O crime de estelionato, previsto no art. 171 do CP brasileiro, sempre ocupou uma posição de destaque no cenário jurídico. Baseia-se na lógica de cálculo entre risco e recompensa, tendo como atrativo o lucro fácil.
Após a pandemia de covid-19, esse tipo de crime apresentou um aumento expressivo, impulsionado principalmente pelo crescimento do uso de novas tecnologias e plataformas digitais. Essa transformação não apenas ampliou o alcance das fraudes, mas também permitiu com que os criminosos se escondessem por trás das telas de computadores e celulares. Isto, claro, encoraja o estelionatário, dificulta sua identificação e, consequentemente, o enfrentamento desse tipo de criminalidade.

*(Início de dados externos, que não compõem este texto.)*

(** * IDX Signal API: a shallow embedding of [backend/app.py]

    The development follows the source file top to bottom: the in-memory
    TTL cache, ticker normalisation, the indicator engine ([sma], [rsi],
    [atr]), the pivots, [compute_signal], [market_regime] and the scoring
    and ranking done by [api_screener].

    Numbers.  The program computes on IEEE doubles.  A double is modelled
    as a rational or NaN (type [fl]); arithmetic is exact, infinities and
    rounding are not modelled.  Comparisons with NaN are false and NaN
    propagates through arithmetic, as in Python and numpy. *)

From Stdlib Require Import QArith Qabs Qround Qminmax Lqa ZArith Lia Ascii String.
From stdpp Require Import base option list sorting gmap strings pretty.

Local Open Scope Q_scope.

(** ** Doubles *)

Inductive fl : Type :=
  | NaN
  | Fin (q : Q).

Definition Qlt_bool (x y : Q) : bool := negb (Qle_bool y x).

Definition isnan (x : fl) : bool :=
  match x with NaN => true | Fin _ => false end.

Definition lift2 (f : Q -> Q -> Q) (x y : fl) : fl :=
  match x, y with
  | Fin a, Fin b => Fin (f a b)
  | _, _ => NaN
  end.

Definition cmp2 (f : Q -> Q -> bool) (x y : fl) : bool :=
  match x, y with
  | Fin a, Fin b => f a b
  | _, _ => false
  end.

Definition fadd : fl -> fl -> fl := lift2 Qplus.
Definition fsub : fl -> fl -> fl := lift2 Qminus.
Definition fmul : fl -> fl -> fl := lift2 Qmult.

(** Every division of the program sits behind a test that its divisor is
    not zero, so the value chosen for a zero divisor is never observed. *)
Definition fdiv (x y : fl) : fl :=
  match x, y with
  | Fin a, Fin b => if Qeq_bool b 0 then NaN else Fin (a / b)
  | _, _ => NaN
  end.

Definition fneg (x : fl) : fl :=
  match x with NaN => NaN | Fin a => Fin (- a) end.

Definition fabs (x : fl) : fl :=
  match x with NaN => NaN | Fin a => Fin (Qabs a) end.
(** C5, on the deployed route table: "u2" RSVPs to the picnic created by
    "u0".  The request is served by the handler registered first: it
    answers 200 with "u2" added and writes no notification; the enhanced
    handler, run on the same request, would have written one for "u0". *)
Theorem C5_post_rsvp_add_notifies_nobody :
  Server.dispatch Server.POST ["api"; "events"; "e1"; "rsvp"]
    = Some (Server.H_rsvp, [("id", "e1")])
  /\ (Server.post_rsvp cfg0 "e1" (Some "u2") (Some "Ann") world0).1
     = json (BEvent (Server.with_rsvps
                       [mkRsvp (Some "u1") (Some "Bob"); ann] picnic))
  /\ notifications
       (Server.post_rsvp cfg0 "e1" (Some "u2") (Some "Ann") world0).2 = []
  /\ notifications
       (Server.rsvp_enhanced cfg0 "e1" (Some "u2") (Some "Ann") world0).2
     = [mkNotification "1" "u0" "rsvp"
          ("Ann is going to " ++ dquote ++ "Picnic" ++ dquote ++ "! 🎉")
          "Someone new joined your event."
          [("event_id", "e1"); ("user_id", "u2")] false 5000].
Proof.
  repeat split; vm_compute; reflexivity.
Qed.

(** C6: in the enhanced RSVP handler, when the toggle is an add by someone
    other than the creator, the fetch and the update of the event go
    through and the insert into [notifications] fails, the answer is still
    200 with the updated event, no notification is stored, and nothing of
    the failure reaches the caller. *)
Theorem C6_failed_notification_is_swallowed cfg id u n w e msg :
  getSupabase cfg = true ->
  falsy u = false ->
  List.filter (has_id id) (events w) = [e] ->
  u ∉ ids (default [] (rsvps e)) ->
  falsy (created_by e) = false ->
  created_by e <> u ->
  next_fault w = None ->
  next_fault (popped w) = None ->
  next_fault (popped (popped w)) = Some msg ->
  Server.rsvp_enhanced cfg id u n w
  = (json (BEvent (Server.with_rsvps
                     ((default [] (rsvps e)) ++ [mkRsvp u n]) e)),
     set_events
       (put_rsvps id ((default [] (rsvps e)) ++ [mkRsvp u n]) (events w))
       (popped (popped (popped w))))
  /\ notifications (Server.rsvp_enhanced cfg id u n w).2 = notifications w.
Proof.
  intros Hcfg Hu He Habs Hcb Hne Hf1 Hf2 Hf3.
  rewrite (rsvp_enhanced_add_run cfg id u n w e) by done.
  unfold Server.notifications_insert.
  rewrite (store_call_fault _ _ msg)
    by (by rewrite next_fault_set_events).
  rewrite popped_set_events. split; [done|].
  cbn -[popped]. by rewrite !popped_notifications.
Qed.

(** A run of C6's theorem: "u2" joins the picnic while the notifications
    table rejects the insert. *)
Lemma C6_failed_notification_is_swallowed_witness :
  Server.rsvp_enhanced cfg0 "e1" (Some "u2") (Some "Ann") world_insert_fails
  = (json (BEvent (Server.with_rsvps
                     [mkRsvp (Some "u1") (Some "Bob"); ann] picnic)),
     set_events
       (put_rsvps "e1" [mkRsvp (Some "u1") (Some "Bob"); ann] [picnic])
       (popped (popped (popped world_insert_fails))))
  /\ notifications
       (Server.rsvp_enhanced cfg0 "e1" (Some "u2") (Some "Ann")
          world_insert_fails).2
     = notifications world_insert_fails.
Proof.
  apply (C6_failed_notification_is_swallowed cfg0 "e1" (Some "u2")
           (Some "Ann") world_insert_fails picnic
           "insert into notifications failed");
    try (vm_compute; reflexivity).
  - intros H. apply list_elem_of_singleton in H. discriminate H.
  - discriminate.
Defined.

(** The same swallowing on a route that is reached: POST /api/follows
    answers [{ following: true }] and stores the edge although the insert
    of the notification failed. *)
Lemma follow_toggle_swallows_failed_notification :
  (Server.follow_toggle cfg0 (Some "u1") (Some "u2")
     (set_faults [None; None; None; Some "insert failed"] world0)).1
  = json (BFollowing true)
  /\ notifications
       (Server.follow_toggle cfg0 (Some "u1") (Some "u2")
          (set_faults [None; None; None; Some "insert failed"] world0)).2
     = []
  /\ follows
       (Server.follow_toggle cfg0 (Some "u1") (Some "u2")
          (set_faults [None; None; None; Some "insert failed"] world0)).2
     = [mkFollow "1" "u1" "u2"].
Proof. repeat split; vm_compute; reflexivity. Qed.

Sem dúvida alguma, referido cenário criminal agravou a vulnerabilidade das vítimas e reforçou a necessidade de um fortalecimento das estratégias de combate ao estelionato na era digital. Não à toa a percepção é de que o crime de estelionato “compensa”.

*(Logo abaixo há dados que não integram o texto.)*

(** What the duplicate filter keeps: the first occurrence of every
    [bookId], in the order of the list. *)
Lemma uniqueByBookId_spec (books : list DramaBook) :
  let uniqueList := uniqueByBookId books in
  NoDup (map bookId uniqueList) /\
  uniqueList `sublist_of` books /\
  (forall b, b ∈ uniqueList <->
     exists i : nat, books !! i = Some b /\
       forall (j : nat) c, books !! j = Some c -> (j < i)%nat -> bookId c <> bookId b) /\
  (forall id, id ∈ map bookId books <-> id ∈ map bookId uniqueList).
Proof.
  intros uniqueList.
  set (p := fun (v : DramaBook) (i : nat) =>
              bool_decide (findIndex (fun b => bookId b = bookId v) books = Z.of_nat i)).
  assert (forall b, b ∈ uniqueList <->
            exists i : nat, books !! i = Some b /\
              forall (j : nat) c, books !! j = Some c -> (j < i)%nat ->
                                  bookId c <> bookId b) as Hmem.
  { intros b. unfold uniqueList, uniqueByBookId. fold p.
    rewrite elem_of_filterFrom. simpl. unfold p.
    split; intros (i & Hi & Hkeep); exists i; (split; [done|]).
    - apply bool_decide_eq_true in Hkeep. by apply (kept_iff_first books i b Hi).
    - apply bool_decide_eq_true. by apply (kept_iff_first books i b Hi). }
  split_and!.
  - (* two kept elements with one [bookId] sit at the same index *)
    assert (forall (pre rest : list DramaBook),
              books = pre ++ rest ->
              NoDup (map bookId (filterFrom p (length pre) rest))) as Hgen.
    { intros pre rest. revert pre.
      induction rest as [|v rest IH]; intros pre Hbooks; simpl; [constructor|].
      assert (books = (pre ++ [v]) ++ rest) as Hnext by (by rewrite <- app_assoc).
      specialize (IH (pre ++ [v]) Hnext).
      rewrite length_app in IH. simpl in IH.
      replace (length pre + 1)%nat with (S (length pre)) in IH by lia.
      destruct (p v (length pre)) eqn:Hp; [|done].
      simpl. constructor; [|done].
      intros Hin. apply list_elem_of_fmap in Hin as (w & Hid & Hw).
      apply elem_of_filterFrom in Hw as (j & Hj & Hpj).
      unfold p in Hpj. apply bool_decide_eq_true in Hpj.
      assert (books !! length pre = Some v) as Hv.
      { rewrite Hbooks. by rewrite list_lookup_middle. }
      pose proof (findIndex_le (fun b => bookId b = bookId w) books
                    (length pre) v Hv Hid).
      lia. }
    apply (Hgen [] books eq_refl).
  - apply filterFrom_sublist.
  - exact Hmem.
  - intros id. split.
    + intros Hin. apply list_elem_of_fmap in Hin as (b & -> & Hb).
      apply list_elem_of_lookup in Hb as [k Hk].
      destruct (findIndex_spec (fun c => bookId c = bookId b) books)
        as [[_ Hnone]|(i & a & _ & Hi & Ha & Hleast)].
      * exfalso. eapply Forall_lookup_1 in Hnone; [|exact Hk]. done.
      * apply list_elem_of_fmap. exists a. split; [done|].
        apply Hmem. exists i. split; [done|].
        intros j c Hj Hlt. rewrite Ha. exact (Hleast j c Hj Hlt).
    + intros Hin. apply list_elem_of_fmap in Hin as (b & -> & Hb).
      apply Hmem in Hb as (i & Hi & _).
      apply list_elem_of_fmap. exists b. split; [done|].
      by eapply list_elem_of_lookup_2.
Qed.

Fato é que o criminoso obtém vantagem ilegal significativa por meio da fraude e, diante da morosidade processual, da dificuldade investigativa e da pena relativamente branda usualmente aplicada, assume uma responsabilidade penal desproporcionalmente baixa em comparação ao potencial ganho.
É neste contexto e, em boa hora, que surge o PL 898/24. Aprovado pela Comissão de Segurança Pública do Senado em maio do presente ano, referido PL busca conter a crescente ocorrência de fraudes e golpes, sobretudo na modalidade digital, mediante o endurecimento das sanções aplicáveis ao crime de estelionato.

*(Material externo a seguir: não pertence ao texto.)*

(** ** Validation of the workflow *)

(** X16.  [_validate_workflow_completion] declares the workflow complete
    exactly when nothing is missing, that is when the learner profile and the
    learning path id are set and the objectives, the generated content and the
    quiz questions are non-empty; and each of the five component names is in
    the list of missing components exactly when that component is absent. *)
Theorem validation_lists_what_is_missing (st : AgentState) :
  (OrchestratorAgent.is_complete
     (OrchestratorAgent._validate_workflow_completion st) = true
   ↔ OrchestratorAgent.missing_components
       (OrchestratorAgent._validate_workflow_completion st) = [])
  ∧ (OrchestratorAgent.is_complete
       (OrchestratorAgent._validate_workflow_completion st) = true
     ↔ is_Some (learner_profile st) ∧ learning_objectives st ≠ []
       ∧ generated_content st ≠ [] ∧ quiz_questions st ≠ []
       ∧ is_Some (learning_path_id st))
  ∧ ("learner_profile"
       ∈ OrchestratorAgent.missing_components
           (OrchestratorAgent._validate_workflow_completion st)
     ↔ learner_profile st = None)
  ∧ ("learning_objectives"
       ∈ OrchestratorAgent.missing_components
           (OrchestratorAgent._validate_workflow_completion st)
     ↔ learning_objectives st = [])
  ∧ ("generated_content"
       ∈ OrchestratorAgent.missing_components
           (OrchestratorAgent._validate_workflow_completion st)
     ↔ generated_content st = [])
  ∧ ("quiz_questions"
       ∈ OrchestratorAgent.missing_components
           (OrchestratorAgent._validate_workflow_completion st)
     ↔ quiz_questions st = [])
  ∧ ("learning_path_id"
       ∈ OrchestratorAgent.missing_components
           (OrchestratorAgent._validate_workflow_completion st)
     ↔ learning_path_id st = None).
Proof.
  unfold OrchestratorAgent._validate_workflow_completion,
    OrchestratorAgent.required_components.
  destruct (learner_profile st), (learning_objectives st),
    (generated_content st), (quiz_questions st), (learning_path_id st);
    simpl; repeat split;
    try (intros; first [done | discriminate | by eauto]);
    try (intros H; exfalso; first [by destruct H as (? & ? & ? & ? & ?)
                                  | by destruct H as ([? ?] & _)
                                  | by destruct H as (_ & _ & _ & _ & [? ?])]);
    try (rewrite !list_elem_of_In; simpl; intuition congruence).
Qed.

(** ** The fallback quiz *)

(** X17.  When the model's quiz replies cannot be parsed, the assessment
    stage still writes an answerable quiz: it records no error and stores
    exactly one question per generated content, in the order of the
    contents; each question carries the id of its content as [resource_id]
    and the learner's id, has four options, and its correct answer is the
    first of them, namely the title of the content (or ["Main concept"] for
    a content without a title). *)
Theorem fallback_quiz_is_answerable (w : World) (st : AgentState)
    (p : Profile) :
  generated_content st ≠ [] →
  learner_profile st = Some p →
  (∀ i, llm_quiz w i = LLMUnparseable) →
  errors (AssessmentAgent.__call__ w st) = errors st
  ∧ Forall2
      (λ c q,
         q_resource_id q = c_id c
         ∧ q_learner_id q = Some (learner_id st)
         ∧ ∃ options answer,
             q_options q = Some options
             ∧ q_correct_answer q = Some answer
             ∧ length options = 4%nat
             ∧ options !! 0%nat = Some answer
             ∧ answer = get (c_title c) "Main concept")
      (generated_content st)
      (quiz_questions (AssessmentAgent.__call__ w st)).
Proof.
  intros Hne Hp Hq.
  assert (∀ l i, ∃ ys,
            for_each (λ i content,
                        AssessmentAgent._generate_quiz_questions w i content st)
              i l = Ok ys
            ∧ Forall2
                (λ c q,
                   q_resource_id q = c_id c
                   ∧ q_learner_id q = Some (learner_id st)
                   ∧ ∃ options answer,
                       q_options q = Some options
                       ∧ q_correct_answer q = Some answer
                       ∧ length options = 4%nat
                       ∧ options !! 0%nat = Some answer
                       ∧ answer = get (c_title c) "Main concept")
                l (concat ys)) as Hfor.
  { induction l as [|x l IH]; intros i; simpl; [by eexists|].
    unfold AssessmentAgent._generate_quiz_questions at 1. rewrite (Hq i).
    destruct (IH (S i)) as (ys & -> & Hall).
    eexists. split; [reflexivity|]. simpl. constructor; [|done].
    simpl. repeat split. eexists _, _. by repeat split. }
  unfold AssessmentAgent.__call__, try_except, AssessmentAgent.body,
    mbind, M_bind, gets.
  simpl. destruct (Hfor (generated_content st) 0%nat) as (ys & Hys & Hall).
  destruct (generated_content st) as [|c cs] eqn:Ec; [congruence|].
  rewrite Hys. unfold AssessmentAgent._create_assessment_strategy.
  rewrite Hp. simpl. by split.
Qed.

Lemma fallback_quiz_is_answerable_witness :
  generated_content Sample.after_content ≠ []
  ∧ learner_profile Sample.after_content = Some Sample.alice
  ∧ errors (AssessmentAgent.__call__ Sample.garbled Sample.after_content)
    = errors Sample.after_content.
Proof.
  assert (H1 : generated_content Sample.after_content ≠ [])
    by (vm_compute; discriminate).
  split; [exact H1|]. split; [reflexivity|].
  exact (proj1 (fallback_quiz_is_answerable Sample.garbled
                  Sample.after_content Sample.alice H1 eq_refl
                  (λ _, eq_refl))).
Defined.

(** ** A parsed analysis that lacks a key *)

(** X18.  When the profile stage gets a parsed analysis, it succeeds
    exactly when the analysis has the three keys it reads.  Otherwise it
    records the [KeyError] of the first missing key (in the order
    ["learning_objectives"], ["recommended_difficulty"], ["focus_areas"]),
    increments [retry_count], posts no message, and has already stored the
    values of the keys that come before the missing one. *)
Theorem parsed_analysis_needs_three_keys (w : World) (st : AgentState)
    (p : Profile) (a : Analysis) :
  learner_profile st = Some p →
  profile_is_empty p = false →
  llm_profile w = LLMJson a →
  (errors (ProfileAnalysisAgent.__call__ w st) = errors st
   ↔ is_Some (an_learning_objectives a)
     ∧ is_Some (an_recommended_difficulty a)
     ∧ is_Some (an_focus_areas a))
  ∧ (an_learning_objectives a = None →
     errors (ProfileAnalysisAgent.__call__ w st)
     = errors st ++ ["Profile analysis failed: 'learning_objectives'"]
     ∧ stage_outputs profile_analysis (ProfileAnalysisAgent.__call__ w st)
       = stage_outputs profile_analysis st)
  ∧ (∀ objectives,
        an_learning_objectives a = Some objectives →
        an_recommended_difficulty a = None →
        errors (ProfileAnalysisAgent.__call__ w st)
        = errors st ++ ["Profile analysis failed: 'recommended_difficulty'"]
        ∧ stage_outputs profile_analysis (ProfileAnalysisAgent.__call__ w st)
          = ProfileOutputs objectives (difficulty_level st) (weak_areas st))
  ∧ (∀ objectives difficulty,
        an_learning_objectives a = Some objectives →
        an_recommended_difficulty a = Some difficulty →
        an_focus_areas a = None →
        errors (ProfileAnalysisAgent.__call__ w st)
        = errors st ++ ["Profile analysis failed: 'focus_areas'"]
        ∧ stage_outputs profile_analysis (ProfileAnalysisAgent.__call__ w st)
          = ProfileOutputs objectives difficulty (weak_areas st))
  ∧ (errors (ProfileAnalysisAgent.__call__ w st) ≠ errors st →
     retry_count (ProfileAnalysisAgent.__call__ w st) = retry_count st + 1
     ∧ messages (ProfileAnalysisAgent.__call__ w st) = messages st).
Proof.
  intros Hp Hne Hl.
  unfold ProfileAnalysisAgent.__call__, try_except,
    ProfileAnalysisAgent.body, ProfileAnalysisAgent.handler,
    ProfileAnalysisAgent.complete, mbind, M_bind, gets, modify, lift,
    ProfileAnalysisAgent._analyze_learning_profile, errors_append,
    messages_append, subscript.
  simpl. rewrite Hp, Hne, Hl. simpl.
  destruct (an_learning_objectives a) as [lo|],
    (an_recommended_difficulty a) as [rd|], (an_focus_areas a) as [fa|];
    simpl;
    repeat match goal with
           | |- context [if ?b then _ else _] => destruct b
           end;
    simpl;
    (split; [split; [intros He; first [by eauto | by apply snoc_neq in He]
                    |intros (H1 & H2 & H3);
                     first [done | by destruct H1 | by destruct H2
                           | by destruct H3]]
            |repeat split; intros; simplify_eq; try done]).
Qed.

Lemma parsed_analysis_needs_three_keys_witness :
  learner_profile Sample.initial = Some Sample.alice
  ∧ profile_is_empty Sample.alice = false
  ∧ errors (ProfileAnalysisAgent.__call__ Sample.truncated Sample.initial)
    ≠ errors Sample.initial
  ∧ retry_count (ProfileAnalysisAgent.__call__ Sample.truncated Sample.initial)
    = retry_count Sample.initial + 1.
Proof.
  assert (Hne : errors (ProfileAnalysisAgent.__call__ Sample.truncated
                          Sample.initial) ≠ errors Sample.initial)
    by (vm_compute; discriminate).
  split; [reflexivity|]. split; [reflexivity|]. split; [exact Hne|].
  destruct (parsed_analysis_needs_three_keys Sample.truncated Sample.initial
              Sample.alice _ eq_refl eq_refl eq_refl)
    as (_ & _ & _ & _ & H).
  exact (proj1 (H Hne)).
Defined.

A proposta altera o CP para elevar a pena mínima do crime de um para dois nos de reclusão, mantendo-se, contudo, a pena máxima em 5 anos. Além disso, tal mudança tem como consequência a vedação de benefícios como suspensão condicional do processo (instituto que hoje, em muitos casos, é aplicado como forma de evitar a persecução penal prolongada em delitos de menor potencial ofensivo) e a substituição da pena privativa de liberdade por restritiva de direitos, nos casos em que a pena ultrapassar quatro anos.
A justificativa do PL fundamenta-se no aumento significativo dos casos de estelionato nos anos de 2018 a 2022, período em que, segundo os dados do Fórum Brasileiro de Segurança Pública, registrou-se um crescimento de 326% em razão da pandemia e do aumento da utilização da tecnologia. A iniciativa legislativa parte do pressuposto de que a pena atual, reflete o referido ilícito como um crime menor e, por via de consequência, favorece o crime e sua reincidência.
Fato é que, não raras vezes, os estelionatários costumam agir com sofisticação e planejamento. Avaliam riscos e benefícios, de modo que as penas brandas são encaradas como “custos operacionais aceitáveis” frente aos lucros obtidos com as fraudes. Na legislação atual, não é incomum que a pena resulte apenas em acordos, medidas alternativas, regimes abertos ou até mesmo na suspensão do processo.
O legislador, ao reconhecer essa vulnerabilidade, pretende dar um recado claro de intolerância estatal contra o crime de estelionato. A vedação à suspensão condicional do processo, por exemplo, reforça a ideia de que o estelionato não deve ser banalizado como crime de menor relevância.
Assim, apesar de ainda muito tímida, o PL 898/24 representa evolução e uma tentativa de reverter o quadro atual ao aumentar a gravidade da sanção e reduzir a possibilidade de atalhos legais que permitam que criminosos escapem de consequências mais severas.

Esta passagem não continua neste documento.